For many kids on Friday evenings in the 50’s, being glued to “Lassie” with tipsy adults quarreling in the background was not unusual. Unlike my smart, attractive parents or simpering Timmy, Lassie was not only beautiful but fun to watch. I had no patience for scenes involving Timmy because despite his poor choices and insipid acting, Timmy’s parents soothed him with unconditional love while kids like me used shows like his to sooth ourselves.
For a half hour every week I’d behave just to follow Lassie into the woods wishing she’d appear at my door and lead me away forever. Despite knowing the episodes were fake, their moral lessons burnished into my psyche that my life was different. Trained wild animals threatened TV kids on cue back then while people I knew threatened to pounce.
Reality felt unreal to me throughout my life and with adverbs like regrettably and shamefully attached, it still does. I quit self-medicating on and off as an adult in hopes of smelling real roses one day but something about smelling the barn at my age has me keenly aware of time running out. Daily life still feels like play acting and though I’d like that to change, its tolerable, like daily exercise with arthritis.
I resist over-eating, drinking and other soothing distractions and face what comes up for me while writing, lifting weights, biking or trying to sleep. I talk through my shit with Dave and though I’m haunted by the same old patterns, “they’re not the problem,” I say. “It’s the shame, my impotence, wasted life, lack of progress not to mention the adverbs,” I ramble, “I need a new language!’
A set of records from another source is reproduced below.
(* ===== verification/BankingStage.v ===== *)
(** * The banking stage

    Models the path of core/src/banking_stage.rs that turns transactions into
    a block: [process_transactions] takes them in chunks, has each chunk
    selected by cost, locked, executed, recorded and committed, and does the
    same with the arbitrage transaction that executing the chunk found.

    The stage of one thread is a record: the bank, its lock table and cost
    tracker, the recorder and the log of the MEV code.  Packet buffers, vote
    and status senders, balances for clients, metrics and the freeze lock are
    left out; whether the time of the slot is up is an argument. *)

From S2P Require Import Prelude Keys Message Errors InstructionsSysvar Transaction AccountLocks Float64 ComputeBudget Account Invocation Nonce SystemProgram EpochSchedule RentCollector BlockhashQueue StatusCache PreAccount Runtime Arbitrage Mev AccountsLoad Bank Merkle Poh PohRecorder CostModel CostTracker.

(** ** The recorder as the banking stage sees it *)

(** [TransactionRecorder]: a request to record transactions in a slot, and
    what the ledger holds: the transactions of each recorded entry with its
    slot. *)
Class TransactionRecorder (R : Type) := {
  tr_record : R -> Slot -> Hash -> list VersionedTransaction -> outcome (R * result PohRecorderError unit);
  tr_ledger : R -> list (Slot * list VersionedTransaction);
}.

(** What it promises in its states [tr_ok]: a request is answered; [Ok] means that the transactions
    are the next entry of the ledger, an error that the slot is over and that
    nothing was recorded. *)
Class TransactionRecorderLaws (R : Type) `{Sha256} `{TransactionRecorder R} (tr_ok : R -> Prop) : Prop := {
  tr_record_spec (r : R) slot mixin transactions :
    tr_ok r -> transactions <> [] -> hash_transactions transactions = Returns mixin ->
    exists r' res, tr_record r slot mixin transactions = Returns (r', res) /\ tr_ok r'
      /\ match res with
         | Ok _ => tr_ledger r' = tr_ledger r ++ [(slot, transactions)]
         | Err e => e = MaxHeightReached /\ tr_ledger r' = tr_ledger r
         end;
}.

(** ** Data *)

Inductive TransactionBatchType := Normal | MevBatch.

Record RecordTransactionsSummary := {
  rts_result : result PohRecorderError nat;
  rts_retryable_indexes : list nat;
}.

Record ExecuteAndCommitTransactionsOutput := {
  eco_transactions_attempted_execution_count : nat;
  eco_executed_transactions_count : nat;
  eco_executed_with_successful_result_count : nat;
  eco_retryable_transaction_indexes : list nat;
  eco_commit_transactions_result : result PohRecorderError (list CommitTransactionDetails);
  eco_mev_sanitized_tx_profit : option (SanitizedTransaction * Z);
}.

Record ProcessTransactionBatchOutput := {
  ptb_cost_model_throttled_transactions_count : nat;
  ptb_output : ExecuteAndCommitTransactionsOutput;
}.

Record ProcessTransactionsSummary := {
  pts_reached_max_poh_height : bool;
  pts_transactions_attempted_execution_count : nat;
  pts_committed_transactions_count : nat;
  pts_committed_transactions_with_successful_result_count : nat;
  pts_failed_commit_count : nat;
  pts_retryable_transaction_indexes : list nat;
  pts_cost_model_throttled_transactions_count : nat;
}.

Definition MAX_NUM_TRANSACTIONS_PER_BATCH : nat := 64.
Definition MAX_PROCESSING_AGE : nat := 150.
Definition MAX_TX_ACCOUNT_LOCKS : nat := 128.

Section BankingStage.
Context `{AccountsDb} `{Bincode UpgradeableLoaderState} `{BudgetCodec} `{Bincode NonceVersions}.
Context `{OnChain} `{Signing} `{SystemCodec} `{NonceHash} `{Sha256}.
Context {R : Type} {recorder_ops : TransactionRecorder R}.
Variable builtin_programs : list BuiltinProgram.
Variable native_loader : Entrypoint.
Variable random_index : Hash -> nat.
Variable cost_model : CostModel.

Record Stage := {
  sg_bank : Bank;
  sg_locks : AccountLocks;
  sg_cost_tracker : CostTracker;
  sg_recorder : R;
  sg_mev_log : list MevMsg;
  (** for the specification only: the transactions that were committed *)
  sg_committed : list SanitizedTransaction;
}.

(** ** One batch *)

(** Whether the result of a transaction goes into the block. *)
Definition to_record (transaction_batch_type : TransactionBatchType) (r : TransactionExecutionResult) : bool :=
  if was_executed r then
    match transaction_batch_type with
    | MevBatch => was_executed_successfully r
    | Normal => true
    end
  else false.

(** The transactions to record with their indexes, from index [i] on. *)
Fixpoint processed_transactions (transaction_batch_type : TransactionBatchType) (i : nat)
    (execution_results : list TransactionExecutionResult) (txs : list SanitizedTransaction)
    : list (VersionedTransaction * nat) :=
  match execution_results, txs with
  | r :: execution_results, tx :: txs =>
      let rest := processed_transactions transaction_batch_type (S i) execution_results txs in
      if to_record transaction_batch_type r then (to_versioned_transaction tx, i) :: rest else rest
  | _, _ => []
  end.

Definition record_transactions (bank_slot : Slot) (txs : list SanitizedTransaction)
    (transaction_batch_type : TransactionBatchType) (execution_results : list TransactionExecutionResult)
    (recorder : R) : outcome (R * RecordTransactionsSummary) :=
  let processed := processed_transactions transaction_batch_type 0 execution_results txs in
  let num_to_commit := length processed in
  match processed with
  | [] => Returns (recorder, {| rts_result := Ok num_to_commit; rts_retryable_indexes := [] |})
  | _ =>
      hash ← hash_transactions (map fst processed);
      '(recorder, res) ← tr_record recorder bank_slot hash (map fst processed);
      match res with
      | Ok _ => Returns (recorder, {| rts_result := Ok num_to_commit; rts_retryable_indexes := [] |})
      | Err MaxHeightReached =>
          Returns (recorder, {| rts_result := Err MaxHeightReached; rts_retryable_indexes := map snd processed |})
      | Err _ => Panics
      end
  end.

Definition commit_details (r : TransactionExecutionResult) : CommitTransactionDetails :=
  match r with
  | Executed details => Committed (ted_executed_units details)
  | NotExecuted _ => NotCommitted
  end.

(** The statuses after those of [indexes] were set to [NotCommitted]. *)
Fixpoint mark_not_committed (status : list CommitTransactionDetails) (indexes : list nat)
    : outcome (list CommitTransactionDetails) :=
  match indexes with
  | [] => Returns status
  | i :: rest => status ← vec_set status i NotCommitted; mark_not_committed status rest
  end.

Definition set_bank_committed (st : Stage) (bank : Bank) (committed : list SanitizedTransaction) : Stage :=
  {| sg_bank := bank; sg_locks := sg_locks st; sg_cost_tracker := sg_cost_tracker st;
     sg_recorder := sg_recorder st; sg_mev_log := sg_mev_log st;
     sg_committed := sg_committed st ++ committed |}.

Definition set_recorder_log (st : Stage) (recorder : R) (msgs : list MevMsg) : Stage :=
  {| sg_bank := sg_bank st; sg_locks := sg_locks st; sg_cost_tracker := sg_cost_tracker st;
     sg_recorder := recorder; sg_mev_log := sg_mev_log st ++ msgs; sg_committed := sg_committed st |}.
(** A batch is prepared, executed, committed if it was recorded, and dropped. *)
Lemma process_and_record_run st txs offset type mev st' out :
  room -> stage_ok st -> Forall universe txs -> (length txs <= MAX_NUM_TRANSACTIONS_PER_BATCH)%nat ->
  (type = MevBatch -> (length txs <= 1)%nat) ->
  process_and_record_transactions builtin_programs native_loader random_index cost_model st txs offset type mev
    = Returns (st', out) ->
  stage_run st st'
  /\ exists b locks lo msgs, same_block b
     /\ load_and_execute_transactions builtin_programs native_loader b txs locks MAX_PROCESSING_AGE no_overrides mev
        = Returns (lo, msgs)
     /\ eco_mev_sanitized_tx_profit (ptb_output out) = lo_mev_sanitized_tx_profit lo.
Proof.
  intros Hroom [Hok Hb] Hu Hlen Hone Hp. unfold process_and_record_transactions in Hp.
  apply outcome_bind_Returns in Hp as (costs & Hcosts & Hp).
  destruct (select_transactions_per_cost (sg_cost_tracker st) costs) as [[qos n] tracker] eqn:Hq.
  apply select_may_prepare in Hq as [Hql Hqm].
  assert (length qos = length txs) as Hqt by (rewrite Hql; by rewrite <- (Forall2_length _ _ _ (map_outcome_results _ _ _ Hcosts))).
  apply outcome_bind_Returns in Hp as ([results locks] & Hl & Hp).
  apply outcome_bind_Returns in Hp as ([st1 out1] & He & Hp).
  apply outcome_bind_Returns in Hp as (locks' & Hun & [= <- <-]).
  change (sg_locks (set_tracker st tracker)) with (sg_locks st) in Hl.
  change (sg_bank (set_tracker st tracker)) with (sg_bank st) in Hl. rewrite (same_block_limit _ Hb) in Hl.
  apply execute_commit_spec in He as (Hok1 & Hadd & Hlocks & _ & lo & msgs & Hrun & Hmev & Hcom); [|done|done].
  cbn [set_locks set_tracker sg_bank sg_recorder sg_locks sg_committed] in *. rewrite Hlocks in Hun.
  split.
  2: { exists (sg_bank st), results, lo, msgs. split_and!; try done. }
  pose (x := {| fl_txs := txs; fl_locks := results; fl_state := Prepared |}).
  pose (s1 := {| sy_table := locks; sy_batches := x :: others; sy_bank := sg_bank st; sy_committed := sg_committed st |}).
  assert (step (abs st) s1) as S1.
  { apply (sys_prepare _ _ _ _ _ (abs st) txs qos); try done. unfold room in Hroom.
    unfold held_locksets, system_locks, abs. cbn. rewrite map_map. lia. }
  pose (s2 := {| sy_table := locks; sy_batches := with_state x (RunDone lo) :: others; sy_bank := sg_bank st;
                 sy_committed := sg_committed st |}).
  assert (step s1 s2) as S2 by exact (sys_execute _ _ _ _ _ s1 [] x others _ mev lo msgs eq_refl eq_refl Hrun).
  assert (same_block (sg_bank st1)) as Hb1.
  { destruct Hcom as [[-> _]|(last & lps & counts & rs & Hc & _)]; [done|by eapply same_block_commit]. }
  assert (exists y, fl_txs y = txs /\ fl_locks y = results /\ rtc step s2
    {| sy_table := locks; sy_batches := y :: others; sy_bank := sg_bank st1; sy_committed := sg_committed st1 |})
    as (y & Hy1 & Hy2 & S3).
  { destruct Hcom as [[-> ->]|(last & lps & counts & rs & Hc & ->)]; [by exists (with_state x (RunDone lo))|].
    exists (with_state x CommitDone). split_and!; try done. apply rtc_once.
    exact (sys_commit _ _ _ _ _ s2 [] (with_state x (RunDone lo)) others lo last lps counts _ rs eq_refl eq_refl Hc). }
  subst txs results. split_and!; [by split|by rewrite <- (same_block_slot _ Hb)|].
  eapply rtc_l; [exact S1|]. eapply rtc_l; [exact S2|]. etrans; [exact S3|]. apply rtc_once.
  exact (sys_drop _ _ _ _ _ {| sy_table := locks; sy_batches := y :: others; sy_bank := sg_bank st1;
    sy_committed := sg_committed st1 |} [] y others locks' eq_refl Hun).
Qed.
As we walk for miles, I juggle my revelations like an old clown expecting a smack down. I tell him I hear my mother exhaling cigarette smoke dangling, “yea right,” after every one of my insights. I anticipate Dave admonishing me for being so self-involved so I withhold some admissions, but he never critisizes me, even when my analogies clearly are’nt.
Before my mother died, perhaps because in response to her dementia, I treated her dutifully like Timmy would his mother Ruth. I forgave both my parents and have pardoned others like us for the generations of crap swirling behind our eyes which heavily influenced our lives.
In the Bible, “Ruth” is a model of loving-kindness who acted in ways that promote the well-being of others. Jesus never lived long enough to have arthritis and sometimes Dave calls me Timmy.